Information to be collected in this study is detailed in section 3.4.
An embedded qualitative study is suggested to collect information on ease of use, and trust and acceptability of the AI technology by clinicians and patients. Repeat, in-depth interviews could be held with staff before and after the implementation of the technologies in services. This could also examine aspects of learning how to use the AI technology. A longitudinal design could support understanding of how experiences may evolve over time and the processes involved in change. Patient's perspectives could also be captured through focus groups. Semi-structured interviews should be recorded and fully transcribed and a thematic analysis approach employed.
Data collection should follow a predefined protocol and quality assurance processes should be put in place to ensure the integrity and consistency of data collection. See NICE's real-world evidence framework, which provides guidance on the planning, conduct, and reporting of real-world evidence studies.
3.4 Data to be collected
The following information has been identified for collection:
Diagnostic accuracy study
Diagnoses made by the AI-assisted healthcare professional, the unassisted healthcare professional, and the experienced reviewer. Also, ideally, diagnoses by AI technology alone.

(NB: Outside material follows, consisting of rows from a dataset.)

(* ===== verification/BTreeNode.v ===== *)
(** * B-tree nodes and their pages ([src/src/core/btree.rs], first and last part)

    The node type, [serialize_node_into] and [deserialize_node]. A slice or an index out of
    range is a panic: [None] when writing, [Panic] when reading. *)

From stdpp Require Import base list strings gmap pretty.
From Stdlib Require Import NArith Lia.
From S2P Require Import Prelude Constants Bytes.

Inductive NodeType := InternalNode | LeafNode.

#[global] Instance NodeType_eq_dec : EqDecision NodeType.
Proof. solve_decision. Defined.

Definition NodeType_to_u8 (t : NodeType) : N :=
  match t with InternalNode => 0 | LeafNode => 1 end.

Definition NodeType_from_u8 (v : N) : Result NodeType :=
  if (v =? 0)%N then Ok InternalNode else
  if (v =? 1)%N then Ok LeafNode else
  Err (Other ("invalid node type: " +:+ pretty v)).

Record LeafEntry := mk_entry { key : string; value : N }.

#[global] Instance LeafEntry_eq_dec : EqDecision LeafEntry.
Proof. solve_decision. Defined.

Record BTreeNode := mk_node {
  page_num : N;
  node_type : NodeType;
  num_keys : N;
  parent : N;
  entries : list LeafEntry;
  next_leaf : N;
  keys : list string;
  children : list N }.

Definition new_leaf (p : N) : BTreeNode := mk_node p LeafNode 0 0 [] 0 [] [].
Definition new_internal (p : N) : BTreeNode := mk_node p InternalNode 0 0 [] 0 [] [].

(** ** Writing a node *)
Definition w_key (k : string) (w : wcursor) : option wcursor :=
  w ← w_le 2 (wrap_u16 (N.of_nat (length (as_bytes k)))) w;
  w_bytes (as_bytes k) w.

Definition w_entry (e : LeafEntry) (w : wcursor) : option wcursor :=
  w ← w_key (key e) w; w_le 8 (value e) w.

(** A [for] loop whose body moves the cursor. *)
Fixpoint w_each {A} (f : A -> wcursor -> option wcursor) (l : list A) (w : wcursor) : option wcursor :=
  match l with [] => Some w | x :: l => w ← f x w; w_each f l w end.

(** The body of [serialize_node_into] on a cursor. *)
Definition w_node (node : BTreeNode) (w : wcursor) : option wcursor :=
  w ← w_le 1 (NodeType_to_u8 (node_type node)) w;
  w ← w_le 2 (num_keys node) w;
  w ← w_le 8 (parent node) w;
  match node_type node with
  | LeafNode =>
    w ← w_le 8 (next_leaf node) w;
    w ← w_le 2 (wrap_u16 (N.of_nat (length (entries node)))) w;
    w_each w_entry (entries node) w
  | InternalNode =>
    w ← w_le 2 (wrap_u16 (N.of_nat (length (children node)))) w;
    w ← w_each (w_le 8) (children node) w;
    w_each w_key (keys node) w
  end.

Definition serialize_node_into (node : BTreeNode) (data : list byte) : option (list byte) :=
  w ← w_node node (0, data); Some w.2.

(** ** Reading a node *)
Definition corrupt (pg : N) (details : string) : Error := Corruption "btree" pg details.

Definition check (b : bool) (e : Error) : Result unit := if b then Ok tt else Err e.

(** [if offset + n > data.len() { return Err(..) }] and the read that follows it. *)
Definition r_int (pg : N) (n off : nat) (data : list byte) (details : string) : Result N :=
  if decide (length data < off + n) then Err (corrupt pg details)
  else of_option Panic (read_le n off data).

(** A length-prefixed key; [what] and [pre] are the parts of the messages that differ between
    the keys of a leaf and of an internal node. *)
Definition r_key (pg : N) (what pre : string) (off : nat) (data : list byte) : Result (string * nat) :=
  let? key_len := r_int pg 2 off data ("insufficient data for " +:+ what +:+ " keyLen") in
  let off := off + 2 in
  let? _ := check (key_len <=? 1000)%N
    (corrupt pg (pre +:+ "keyLen=" +:+ pretty key_len +:+ " is unreasonably large")) in
  let len := N.to_nat key_len in
  if decide (length data < off + len) then
    Err (corrupt pg ("insufficient data for " +:+ what +:+ (if decide (what = "entry") then " key" else "")))
  else
  let? bs := of_option Panic (slice off len data) in
  let? k := of_option (Err InvalidDocument) (from_utf8 bs) in
  Ok (k, off + len).

Fixpoint r_entries (n : nat) (pg : N) (off : nat) (data : list byte) : Result (list LeafEntry) :=
  match n with
  | 0 => Ok []
  | S n =>
    let? '(k, off) := r_key pg "entry" "" off data in
    let? v := r_int pg 8 off data "insufficient data for entry value" in
    let? es := r_entries n pg (off + 8) data in
    Ok (mk_entry k v :: es)
  end.

Fixpoint r_children (n : nat) (pg : N) (off : nat) (data : list byte) : Result (list N * nat) :=
  match n with
  | 0 => Ok ([], off)
  | S n =>
    let? c := r_int pg 8 off data "insufficient data for child" in
    let? '(cs, off) := r_children n pg (off + 8) data in
    Ok (c :: cs, off)
  end.

Fixpoint r_keys (n : nat) (pg : N) (off : nat) (data : list byte) : Result (list string) :=
  match n with
  | 0 => Ok []
  | S n =>
    let? '(k, off) := r_key pg "key" "key " off data in
    let? ks := r_keys n pg off data in
    Ok (k :: ks)
  end.

Definition deserialize_node (pg : N) (data : list byte) : Result BTreeNode :=
  if decide (length data < 11) then
    Err (corrupt pg ("buffer too small: " +:+ pretty (length data) +:+ " bytes")) else
  let? ty := of_option Panic (read_le 1 0 data) in
  let? node_type := NodeType_from_u8 ty in
  let? num_keys := of_option Panic (read_le 2 1 data) in
  let? parent := of_option Panic (read_le 8 3 data) in
  match node_type with
  | LeafNode =>
    let? next_leaf := r_int pg 8 11 data "insufficient data for nextLeaf" in
    let? num_entries := r_int pg 2 19 data "insufficient data for numEntries" in
    let? _ := check (num_entries <=? 1000)%N
      (corrupt pg ("numEntries=" +:+ pretty num_entries +:+ " is unreasonably large")) in
    let? entries := r_entries (N.to_nat num_entries) pg 21 data in
    Ok (mk_node pg node_type num_keys parent entries next_leaf [] [])
  | InternalNode =>
    let? num_children := r_int pg 2 11 data "insufficient data for numChildren" in
    let? _ := check (num_children <=? 1000)%N
      (corrupt pg ("numChildren=" +:+ pretty num_children +:+ " is unreasonably large")) in
    let? '(children, off) := r_children (N.to_nat num_children) pg 13 data in
    let? keys := r_keys (N.to_nat num_keys) pg off data in
    if ((0 <? num_keys) && negb (N.of_nat (length children) =? num_keys + 1))%N then
      Err (corrupt pg ("has " +:+ pretty num_keys +:+ " keys but " +:+ pretty (length children) +:+
        " children (expected " +:+ pretty (wrap_u16 (num_keys + 1)) +:+ ")"))
    else Ok (mk_node pg node_type num_keys parent [] 0 keys children)
  end.

(** ** The bytes of a node *)
Definition key_bytes (k : string) : list byte := to_le_bytes 2 (wrap_u16 (N.of_nat (length (as_bytes k)))) ++ as_bytes k.
Definition entry_bytes (e : LeafEntry) : list byte := key_bytes (key e) ++ to_le_bytes 8 (value e).

Definition node_bytes (n : BTreeNode) : list byte :=
  to_le_bytes 1 (NodeType_to_u8 (node_type n)) ++ to_le_bytes 2 (num_keys n) ++
  to_le_bytes 8 (parent n) ++
  match node_type n with
  | LeafNode =>
    to_le_bytes 8 (next_leaf n) ++ to_le_bytes 2 (wrap_u16 (N.of_nat (length (entries n)))) ++
    concat (entry_bytes <$> entries n)
  | InternalNode =>
    to_le_bytes 2 (wrap_u16 (N.of_nat (length (children n)))) ++
    concat (to_le_bytes 8 <$> children n) ++ concat (key_bytes <$> keys n)
  end.

(** How many bytes the code writes for a node. *)
Definition node_size (n : BTreeNode) : nat := length (node_bytes n).

Section writing.

(** A writer that appends the bytes [b] or panics when they do not fit. *)
Definition writes (f : wcursor -> option wcursor) (b : list byte) : Prop :=
  forall total pre, length pre <= total ->
    f (wrote total pre) = if decide (length pre + length b <= total) then Some (wrote total (pre ++ b)) else None.

Lemma writes_bytes src : writes (w_bytes src) src.
Proof.
  intros total pre H. case_decide; [by apply w_bytes_wrote|]. apply w_bytes_panic; lia.
Qed.

Lemma writes_le n v : writes (w_le n v) (to_le_bytes n v).
Proof. apply writes_bytes. Qed.

Lemma writes_seq f g b c : writes f b -> writes g c -> writes (fun w => w ← f w; g w) (b ++ c).
Proof.
  intros Hf Hg total pre H. rewrite Hf by done. rewrite length_app. case_decide; simpl.
  - rewrite Hg by (rewrite length_app; lia). rewrite length_app, app_assoc.
    by rewrite <-Nat.add_assoc.
  - rewrite decide_False by lia. done.
Qed.

Lemma writes_nil : writes Some [].
Proof. intros total pre H. rewrite app_nil_r. simpl. by rewrite decide_True by lia. Qed.

Lemma writes_each {A} (f : A -> wcursor -> option wcursor) b (l : list A) :
  (forall x, writes (f x) (b x)) -> writes (w_each f l) (concat (b <$> l)).
Proof.
  intros Hf. induction l as [|x l IH]; [apply writes_nil|].
  exact (writes_seq _ _ _ _ (Hf x) IH).
Qed.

Number and proportion of images not eligible for processing by the AI technology (for example, because of technical or software failure) and reasons given.
Performance of the different methods compared to the ground truth. Performance estimates should include overall accuracy, sensitivity, specificity, positive predictive value, negative predictive value and c-statistic. Number of true positives, false positives, true negatives and false negatives should also be reported.
Performance of the different methods among different subgroups such as age, sex, ethnicity, socioeconomic status and conditions that affect bone health.
Cases of diagnostic disagreement and the likely reason for disagreement.
Cases of missed fractures by the AI technology.
Time spent on review, with or without the AI technology.
Real-world prospective study
Clinical and service outcomes. These should be analysed considering factors such as type of fracture.
Clinical outcomes associated with missed diagnosis or misdiagnosis, for example, unnecessary treatments, further diagnostic procedures, or complications from misdiagnosis, ideally with quality-of-life impact.
The number and proportion of people being recalled to hospital after radiology review.
Incidence of further injury or harm during the time between the initial interpretation and treatment decision in urgent care and the definitive radiology report.
Total number of referrals to fracture clinics, and number and proportion of unnecessary referrals.
Rate of detection of non-fracture-related conditions by the AI technologies or failure to detect non-fracture-related conditions highlighted by the reporting healthcare professional.
Costs associated with establishing the infrastructure needed to implement the AI technologies.
Costs associated with maintaining the infrastructure needed for the AI technologies, including software, hardware and staff training.
Ongoing costs like system updates and technical support.
Information about the technologies
Information about how the technologies were developed, the update version tested, and how the effect of future updates will be monitored should also be reported. See the NICE evidence standards framework for digital health technologies.
3.5 Evidence generation period
This will be 2 years to allow for setting up and implementing the AI technologies, and for data collection, analysis and reporting.